Given data below:
Lemma honest_check uf log a : chained uf log -> honest log a -> CheckAnchorAgainstChain uf log a = Ok tt.
Proof.
  intros Hc (k & e & Hk & Hs & Hh). assert (Hlt : (k < length log)%nat) by (apply nth_error_Some; congruence).
  unfold CheckAnchorAgainstChain. destruct (Z.leb_spec (anSeq a) 0); [lia|].
  pose proof (rev_last log) as Hr. destruct (rev log) as [|tail r]; [subst log; cbn in Hlt; lia|].
  destruct Hr as [Ht _], (Hc _ _ Ht) as (_ & Hts & _). destruct (Z.ltb_spec (Seq tail) (anSeq a)); [lia|].
  rewrite (sort_Search_first _ k); [| lia |].
  - rewrite Hk. destruct (Hc _ _ Hk) as (_ & Hks & _). replace (Seq e =? anSeq a) with true by (symmetry; apply Z.eqb_eq; lia).
    rewrite Hh, EqualFold_refl. reflexivity.
  - intros h Hl. destruct (nth_error log h) as [x|] eqn:Eh; [|apply nth_error_None in Eh; lia].
    destruct (Hc _ _ Eh) as (_ & Hx & _). rewrite Hs, Hx.
    destruct (Nat.leb_spec k h); [apply Z.leb_le | apply Z.leb_gt]; lia.
Qed.

Lemma honest_app log ext a : honest log a -> honest (log ++ ext) a.
Proof.
  intros (k & e & Hk & H). exists k, e. split; [|exact H]. rewrite nth_error_app1; [exact Hk|]. apply nth_error_Some. congruence.
Qed.

Lemma AppendEvent_app now log e : exists x, AppendEvent now log e = log ++ [x] /\ Action x = Action e.
Proof. rewrite AppendEvent_row. exists (sealed_event now log e). split; [reflexivity|]. unfold sealed_event, Seal. now destruct (rev log). Qed.

(** ** Reachable stores *)

Section Reachable.
Variable unicode_lower : Z -> Z.
Variable unicode_fold : Z -> Z -> bool.

Notation AnchorOnce := (AnchorOnce unicode_lower unicode_fold).

Inductive reachable : store -> Prop :=
| reach_empty : reachable {| event_log := []; audit_anchors := [] |}
| reach_append now e st : reachable st ->
    reachable {| event_log := AppendEvent now (event_log st) e; audit_anchors := audit_anchors st |}
| reach_anchor env actor force st : reachable st -> reachable (fst (AnchorOnce env actor st force)).
(* ===== verification/EventFeed.v ===== *)
(** * The resumable event stream

    The model of [StreamEvents] and [replayEventLog] (server/internal/grpcapi/stream.go): a client
    names the last event it has seen, the stored log is replayed from there, and the live feed
    follows.  The stream runs while the program appends to the log, other subscribers come and go
    and, in a deployment with several replicas, other processes append to the same table.  Each
    step of the stream that touches shared state is one transition; a send that fails ends the
    stream after any number of the batch's frames.  An append and the publication that the lock of
    [AppendEvent] (server/internal/database/event_log.go) joins to it are one transition.  The contents of a frame beyond the event, the
    heartbeat's clock and its interval are left out. *)

From Stdlib Require Import ZArith Bool String Strings.Byte Lia Sorting.Sorted.
From stdpp Require Import base decidable list gmap strings.
From S2P Require Import Prelude GoStrings AuditChain Rbac Grants GrantAdmin EventStream.
Import Rbac GrantAdmin.
Local Open Scope Z_scope.
Local Open Scope list_scope.

(** ** The stream *)

Inductive Frame := FEvent (e : Event) | FLag (lost : Z) | FHeartbeat (last : Z).

Inductive phase := Replaying | Waiting | Woken | Ended.

Record Session := { me : nat; sFilter : Filter; lastSeq : Z; at_ : phase; sent : list Frame }.
Lemma negotiateWrapAlg_ok p ref pub st alg st' : honest_token p ref pub ->
  negotiateWrapAlg p ref pub st = (Ok alg, st') ->
  pCanDecrypt p = true /\ (exists h, algHash alg = Ok h /\ holds_key p ref pub h) /\ (fips = true -> alg = AlgRSAOAEPSHA256).
Proof using.
  intros Ht. unfold negotiateWrapAlg. destruct (pCanDecrypt p); [|discriminate]. cbn [negb]. unfold abind.
  destruct (random dekSize st) as [[probe|] st1]; [|discriminate]. intros [Hi H]%(negotiate_loop_ok _ _ _ _ _ _ _ _ Ht).
  repeat split; [exact H|]. intros ->. destruct Hi as [<- | []]. reflexivity.
Qed.

(** ** Services that can be relied on *)

Definition honest_provider (p : provider) : Prop := forall ref pub, honest_token p ref pub.

Lemma NewVersionedService_ok p ref v st svc st' : honest_provider p ->
  NewVersionedService (Some p) ref v st = (Ok svc, st') ->
  1 <= v /\ rw_version svc = v /\ rw_provider svc = p /\ rw_ref svc = ref /\ pCanDecrypt p = true /\
  (exists info, pFindKey p ref = Some info /\ rw_label svc = kiLabel info /\ rw_uri svc = kiURI info /\
                kiPublicKey info = Some (rw_pub svc)) /\
  (exists h, algHash (rw_wrapAlg svc) = Ok h /\ holds_key p ref (rw_pub svc) h) /\
  (fips = true -> rw_wrapAlg svc = AlgRSAOAEPSHA256).
Proof using.
  intros Hp. unfold NewVersionedService, abind, lift. destruct (newServiceCommon (Some p) ref v) as [svc0|] eqn:E; [|discriminate].
  apply newServiceCommon_ok in E as (p' & info & pub & [= <-] & Hc & Hv & Hf & Hpub & _ & ->). cbn [rw_provider rw_ref rw_pub].
  destruct (negotiateWrapAlg p ref pub st) as [[alg|] st1] eqn:En; [|discriminate]. intros [= <- <-].
  apply negotiateWrapAlg_ok in En as (_ & Hh & Hfips); [|apply Hp].
  cbn [set_wrapAlg rw_version rw_provider rw_ref rw_label rw_uri rw_pub rw_wrapAlg].
  repeat split; try assumption. exists info. auto.
Qed.
(* ===== verification/Escrow.v ===== *)
(** * Key escrow

    The model of server/internal/secret/escrow.go: the recovery-agent policy, the
    split of a data key into shares wrapped to the agents, the validation and the
    digest of the escrow block, and the recovery ceremony. *)

From Stdlib Require Import ZArith Bool String Strings.Byte List Permutation Lia.
From S2P Require Import Prelude GoStrings Sha256 Shamir Pkcs11Uri KeyRef Kek.
Import ListNotations.
Local Open Scope Z_scope.
Local Open Scope go_scope.

Definition EscrowFormatVersion1 : Z := 1.
Definition AlgShamirRSAOAEP : list byte := char "shamir-gf256+rsa-oaep".

Record EscrowShare := {
  esAgentID : list byte;
  esKeyLabel : list byte;
  esX : Z;
  esWrapAlg : list byte;
  esWrappedShare : list byte
}.

Record EscrowBlock := {
  ebVersion : Z;
  ebAlg : list byte;
  ebThreshold : Z;
  ebShares : list EscrowShare
}.

Record AgentSpec := { spID : list byte; spKeyLabel : list byte; spPublicKeyPEM : list byte }.

(** ** Validation of a block *)

(** The loop over the shares; [seenX] and [seenID] hold what the earlier ones used. *)
Fixpoint validate_shares (shares : list EscrowShare) (seenX : list Z) (seenID : list (list byte)) : result secretError unit :=
  match shares with
  | [] => Ok tt
  | s :: shares =>
      fail ErrShareX when (esX s <? 1) || (255 <? esX s) ;;
      fail ErrShareXReused when existsb (Z.eqb (esX s)) seenX ;;
      fail ErrShareNoID when negb (nonempty (esAgentID s)) ;;
      fail ErrShareDuplicateID when existsb (bytes_eqb (esAgentID s)) seenID ;;
      fail ErrShareWrapAlg when negb (supportedWrapAlgs (esWrapAlg s)) ;;
      fail ErrShareEmpty when negb (nonempty (esWrappedShare s)) ;;
      validate_shares shares (esX s :: seenX) (esAgentID s :: seenID)
  end.

Definition EscrowBlock_validate (b : EscrowBlock) : result secretError unit :=
  fail ErrEscrowVersion when negb (ebVersion b =? EscrowFormatVersion1) ;;
  fail ErrEscrowAlg when negb (bytes_eqb (ebAlg b) AlgShamirRSAOAEP) ;;
  fail ErrShamir errThresholdTooLow when ebThreshold b <? 2 ;;
  fail ErrShamir errPartsBelowThreshold when Z.of_nat (length (ebShares b)) <? ebThreshold b ;;
  validate_shares (ebShares b) [] [].

(** ** The digest *)

(** [sort.Slice] by x-coordinate; the coordinates of a valid block are distinct. *)
Fixpoint insert_share (s : EscrowShare) (l : list EscrowShare) : list EscrowShare :=
  match l with
  | [] => [s]
  | t :: l' => if esX s <? esX t then s :: l else t :: insert_share s l'
  end.
Definition sort_shares (l : list EscrowShare) : list EscrowShare := fold_left (fun sorted s => insert_share s sorted) l [].

Definition share_encoding (s : EscrowShare) : list byte :=
  be_bytes 4 (u32 (esX s)) ++ lp (esAgentID s) ++ lp (esKeyLabel s) ++ lp (esWrapAlg s) ++ lp (esWrappedShare s).

Definition block_encoding (b : EscrowBlock) : list byte :=
  be_bytes 4 (u32 (ebVersion b)) ++ be_bytes 4 (u32 (ebThreshold b)) ++ be_bytes 4 (u32 (Z.of_nat (length (ebShares b)))) ++
  lp (ebAlg b) ++ concat (map share_encoding (sort_shares (ebShares b))).

Definition EscrowBlock_digest (b : EscrowBlock) : list byte := sha256 (block_encoding b).

Definition AgentIDs (b : EscrowBlock) : list (list byte) := map esAgentID (ebShares b).

Section WithPlatform.
Context {P : Platform}.
Variable unicode_fold : Z -> Z -> bool.
Variable unicode_lower : Z -> Z.
Variable fips : bool.

Local Notation KeyRefFor := (KeyRef.KeyRefFor unicode_fold unicode_lower).
(** What the caller supplies to [seal]: a KEK that unwraps, named and versioned, and,
    when used, a valid escrow policy and working ML-KEM material. *)
Record inputs_ok (w : wrapper) (escrow : option EscrowPolicy) (pqc : option PQCHybridKEK) : Prop := {
  in_unwraps : Unwraps w;
  in_label : Label w <> [];
  in_version : 1 <= Version w;
  in_escrow : forall pol, escrow = Some pol -> policy_ok pol;
  in_pqc : forall h, pqc = Some h -> pqc_ok h
}.

Lemma seal_validates w version secret dek block nonce wrapped alg ctx escrowBlock ct :
  Label w <> [] -> 1 <= Version w -> wrapped <> [] -> supportedWrapAlgs alg = true -> length nonce = 12%nat -> ct <> [] ->
  match block with
  | None => version = FormatVersion2 /\ secret = dek
  | Some b => version = FormatVersion3 /\ PQCBlock_validate b = Ok tt
  end ->
  (forall b, escrowBlock = Some b -> EscrowBlock_validate b = Ok tt) ->
  validate {| eVersion := version; eProvider := ProviderName w; eKEKLabel := Label w; eKEKURI := URI w; eKEKVersion := Version w;
              eWrapAlg := alg; eDataAlg := AlgAES256GCM; eWrappedDEK := wrapped; eDEKCommit := dekCommitment dek; eOrigin := None;
              eNonce := nonce; eCiphertext := ct; eContextBound := nonempty ctx; eEscrow := escrowBlock; ePQC := block |} = Ok tt.
Proof using.
  intros Hlabel Hver Hw Ha Hn Hct Hb He. unfold validate, validate_version.
  cbn [eVersion eKEKVersion eDEKCommit eOrigin ePQC eWrapAlg eDataAlg eKEKLabel eWrappedDEK eNonce eCiphertext eEscrow is_some].
  rewrite Ha, bytes_eqb_refl, (proj2 (nonempty_spec _) Hlabel), (proj2 (nonempty_spec _) Hw), (proj2 (nonempty_spec _) Hct), dekCommitment_length.
  assert (nonempty nonce = true) as -> by (apply nonempty_spec; now destruct nonce). cbn [negb orb].
  assert (Hv : (Version w <? 1) = false) by (apply Z.ltb_ge; lia).
  destruct block as [b|]; [destruct Hb as [-> Hb] | destruct Hb as [-> _]]; cbn; rewrite Hv, ?Hb; cbn;
    (destruct escrowBlock as [eb|]; [now apply He | reflexivity]).
Qed.
Lemma LoadRingWithPQC_ok p familyRef versions rec gate st r st' : honest_provider p -> finds_by_label p ->
  Forall (fun v => kvLabel v <> []) versions -> LoadRingWithPQC p familyRef versions rec gate st = (Ok r, st') ->
  ring_ok r /\ rgProvider r = p /\ rgFamily r = fst (SplitKEKRef unicode_fold unicode_lower familyRef) /\
  rgToken r = snd (SplitKEKRef unicode_fold unicode_lower familyRef) /\ rgEntries r = effective_lineage (rgFamily r) versions.
Proof using.
  intros Hp Hf Hl. unfold LoadRingWithPQC, abind, lift. destruct (LoadRing p familyRef versions st) as [[r0|] st1] eqn:E; [|discriminate].
  apply (LoadRing_ok _ _ _ _ _ _ Hp Hf Hl) in E as ([] & Epr & _ & Ef & Et & Ee).
  destruct (attachPQC r0 rec gate) as [r1|] eqn:Ea; [|discriminate]. intros [= <- _]. apply attachPQC_ok in Ea as [[h|] ->]; (split; [split; assumption | auto]).
Qed.

(** Unwrapping looks at the provider and the reference only. *)
Lemma rsa_Unwrap_ref w w' wrapped alg : rw_provider w = rw_provider w' -> rw_ref w = rw_ref w' ->
  rsa_Unwrap fips w wrapped alg = rsa_Unwrap fips w' wrapped alg.
Proof using. unfold rsa_Unwrap. now intros -> ->. Qed.

Lemma serviceFor_active r : ring_ok r -> serviceFor r (ActiveLabel r) = Ok (rgActive r).
Proof using.
  intros [_ _ Href _ _ _ Hnd (v & Hin & El & Es & _)]. unfold serviceFor, entry_for. rewrite <- El, (find_label _ _ Hnd Hin), Es. cbn [status_eqb].
  now rewrite Href, El, bytes_eqb_refl.
Qed.

(** What a successful re-wrap did. *)
Lemma Rewrap_inv r e st e' changed st' : ring_ok r -> Rewrap r e st = (Ok (e', changed), st') ->
  validate e = Ok tt /\
  if changed : bool then
    eKEKLabel e <> ActiveLabel r /\ exists src secret wrapped alg,
      serviceFor r (eKEKLabel e) = Ok src /\ rsa_Unwrap fips src (eWrappedDEK e) (eWrapAlg e) = Ok secret /\ length secret = dekSize /\
      (classicalCommit e = [] \/ classicalCommit e = dekCommitment secret) /\
      rsa_Unwrap fips (rgActive r) wrapped alg = Ok secret /\ wrapped <> [] /\ supportedWrapAlgs alg = true /\
      e' = rewrapped r e secret wrapped alg
  else e' = e /\ eKEKLabel e = ActiveLabel r.
Proof using.
  intros Hr. unfold Rewrap, abind at 1, lift. destruct (validate e) as [[]|] eqn:Hv; [|discriminate].
  destruct (bytes_eqb_spec (eKEKLabel e) (ActiveLabel r)) as [El|El]; [intros [= <- <- _]; auto|].
  unfold abind at 1. destruct (serviceFor r (eKEKLabel e)) as [src|]; [|discriminate].
  destruct (rsa_Unwrap fips src _ _) as [secret|] eqn:Eu; [|discriminate].
  destruct (Nat.eqb_spec (length secret) dekSize) as [Hlen|]; [|discriminate]. cbn [negb].
  destruct (nonempty (classicalCommit e) && negb (subtleEqual (dekCommitment secret) (classicalCommit e))) eqn:Ec; [discriminate|].
  unfold abind at 1. destruct (rsa_Wrap fips (rgActive r) secret st) as [[[wrapped alg]|] st1] eqn:Ew; [|discriminate].
  destruct (ring_unwraps r Hr _ _ _ _ _ Ew) as [Hu Hne]. cbn [active_wrapper oaep_wrapper Unwrap] in Hu.
  destruct (supportedWrapAlgs alg) eqn:Ha; [|discriminate]. intros [= <- <- _]. split; [reflexivity|]. split; [exact El|].
  exists src, secret, wrapped, alg. repeat split; auto. apply andb_false_iff in Ec as [Ec|Ec].
  - left. destruct (classicalCommit e); [reflexivity | discriminate].
  - right. symmetry. apply subtleEqual_spec. now destruct (subtleEqual _ _).
Qed.

Lemma rewrapped_aad r e secret wrapped alg context : validate e = Ok tt -> aad (rewrapped r e secret wrapped alg) context = aad e context.
Proof using.
  unfold validate, validate_version, aad, v1_shape, v1_header. cbn [rewrapped eVersion eOrigin eDataAlg eDEKCommit eEscrow ePQC].
  destruct (eVersion e =? FormatVersion1) eqn:E1; [|intros _; destruct (eOrigin e); now rewrite E1]. cbn [orb is_some Z.eqb FormatVersion2 FormatVersion1 Pos.eqb].
  destruct (eOrigin e); [rewrite !orb_true_r; cbn; discriminate | reflexivity].
Qed.

Lemma rewrapped_validates r e secret wrapped alg : ring_ok r -> validate e = Ok tt -> wrapped <> [] -> supportedWrapAlgs alg = true ->
  validate (rewrapped r e secret wrapped alg) = Ok tt.
Proof using.
  intros Hr He Hw Ha. revert He. unfold validate. cbn [rewrapped eDataAlg eNonce eCiphertext eEscrow eWrapAlg eKEKLabel eWrappedDEK].
  rewrite Ha, (proj2 (nonempty_spec _) Hw), (proj2 (nonempty_spec (rw_label (rgActive r))) (ring_named r Hr)). cbn [negb orb].
  destruct (validate_version e) as [[]|] eqn:Ev; [|discriminate]. cbn [rbind].
  destruct (supportedWrapAlgs (eWrapAlg e)) eqn:Hsup; [|discriminate]. cbn [negb]. destruct (negb (bytes_eqb (eDataAlg e) _)); [discriminate|].
  destruct (nonempty (eKEKLabel e)) eqn:Hlab; [|discriminate]. cbn [negb].
  destruct (nonempty (eWrappedDEK e)); [|discriminate]. cbn [negb orb]. intros He.
  assert (Hver : validate_version (rewrapped r e secret wrapped alg) = Ok tt); [|now rewrite Hver].
  assert (Hk : (rw_version (rgActive r) <? 1) = false) by (apply Z.ltb_ge, (ring_version r Hr)).
  revert Ev. unfold validate_version. cbn [rewrapped eVersion eKEKVersion eDEKCommit eOrigin ePQC].
  destruct (eVersion e =? FormatVersion1) eqn:E1.
  - cbn [FormatVersion2 FormatVersion1 Z.eqb Pos.eqb is_some orKEKLabel orWrapAlg]. rewrite Hk, Hlab, Hsup, dekCommitment_length. cbn [negb Nat.eqb].
    rewrite andb_false_r. destruct (ePQC e); [now rewrite !orb_true_r | reflexivity].
  - rewrite E1, Hk. now destruct (eKEKVersion e <? 1); [destruct (eVersion e =? FormatVersion2), (eVersion e =? FormatVersion3)|].
Qed.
End of Given data.
Problem to solve:
Set down again, word for word, the stretch of records from the line with "destruct (nonempty (classicalCommit" to the line with "assert (Hk : (rw_version", both of those lines included.

Exercise answer:
  destruct (nonempty (classicalCommit e) && negb (subtleEqual (dekCommitment secret) (classicalCommit e))) eqn:Ec; [discriminate|].
  unfold abind at 1. destruct (rsa_Wrap fips (rgActive r) secret st) as [[[wrapped alg]|] st1] eqn:Ew; [|discriminate].
  destruct (ring_unwraps r Hr _ _ _ _ _ Ew) as [Hu Hne]. cbn [active_wrapper oaep_wrapper Unwrap] in Hu.
  destruct (supportedWrapAlgs alg) eqn:Ha; [|discriminate]. intros [= <- <- _]. split; [reflexivity|]. split; [exact El|].
  exists src, secret, wrapped, alg. repeat split; auto. apply andb_false_iff in Ec as [Ec|Ec].
  - left. destruct (classicalCommit e); [reflexivity | discriminate].
  - right. symmetry. apply subtleEqual_spec. now destruct (subtleEqual _ _).
Qed.

Lemma rewrapped_aad r e secret wrapped alg context : validate e = Ok tt -> aad (rewrapped r e secret wrapped alg) context = aad e context.
Proof using.
  unfold validate, validate_version, aad, v1_shape, v1_header. cbn [rewrapped eVersion eOrigin eDataAlg eDEKCommit eEscrow ePQC].
  destruct (eVersion e =? FormatVersion1) eqn:E1; [|intros _; destruct (eOrigin e); now rewrite E1]. cbn [orb is_some Z.eqb FormatVersion2 FormatVersion1 Pos.eqb].
  destruct (eOrigin e); [rewrite !orb_true_r; cbn; discriminate | reflexivity].
Qed.

Lemma rewrapped_validates r e secret wrapped alg : ring_ok r -> validate e = Ok tt -> wrapped <> [] -> supportedWrapAlgs alg = true ->
  validate (rewrapped r e secret wrapped alg) = Ok tt.
Proof using.
  intros Hr He Hw Ha. revert He. unfold validate. cbn [rewrapped eDataAlg eNonce eCiphertext eEscrow eWrapAlg eKEKLabel eWrappedDEK].
  rewrite Ha, (proj2 (nonempty_spec _) Hw), (proj2 (nonempty_spec (rw_label (rgActive r))) (ring_named r Hr)). cbn [negb orb].
  destruct (validate_version e) as [[]|] eqn:Ev; [|discriminate]. cbn [rbind].
  destruct (supportedWrapAlgs (eWrapAlg e)) eqn:Hsup; [|discriminate]. cbn [negb]. destruct (negb (bytes_eqb (eDataAlg e) _)); [discriminate|].
  destruct (nonempty (eKEKLabel e)) eqn:Hlab; [|discriminate]. cbn [negb].
  destruct (nonempty (eWrappedDEK e)); [|discriminate]. cbn [negb orb]. intros He.
  assert (Hver : validate_version (rewrapped r e secret wrapped alg) = Ok tt); [|now rewrite Hver].
  assert (Hk : (rw_version (rgActive r) <? 1) = false) by (apply Z.ltb_ge, (ring_version r Hr)).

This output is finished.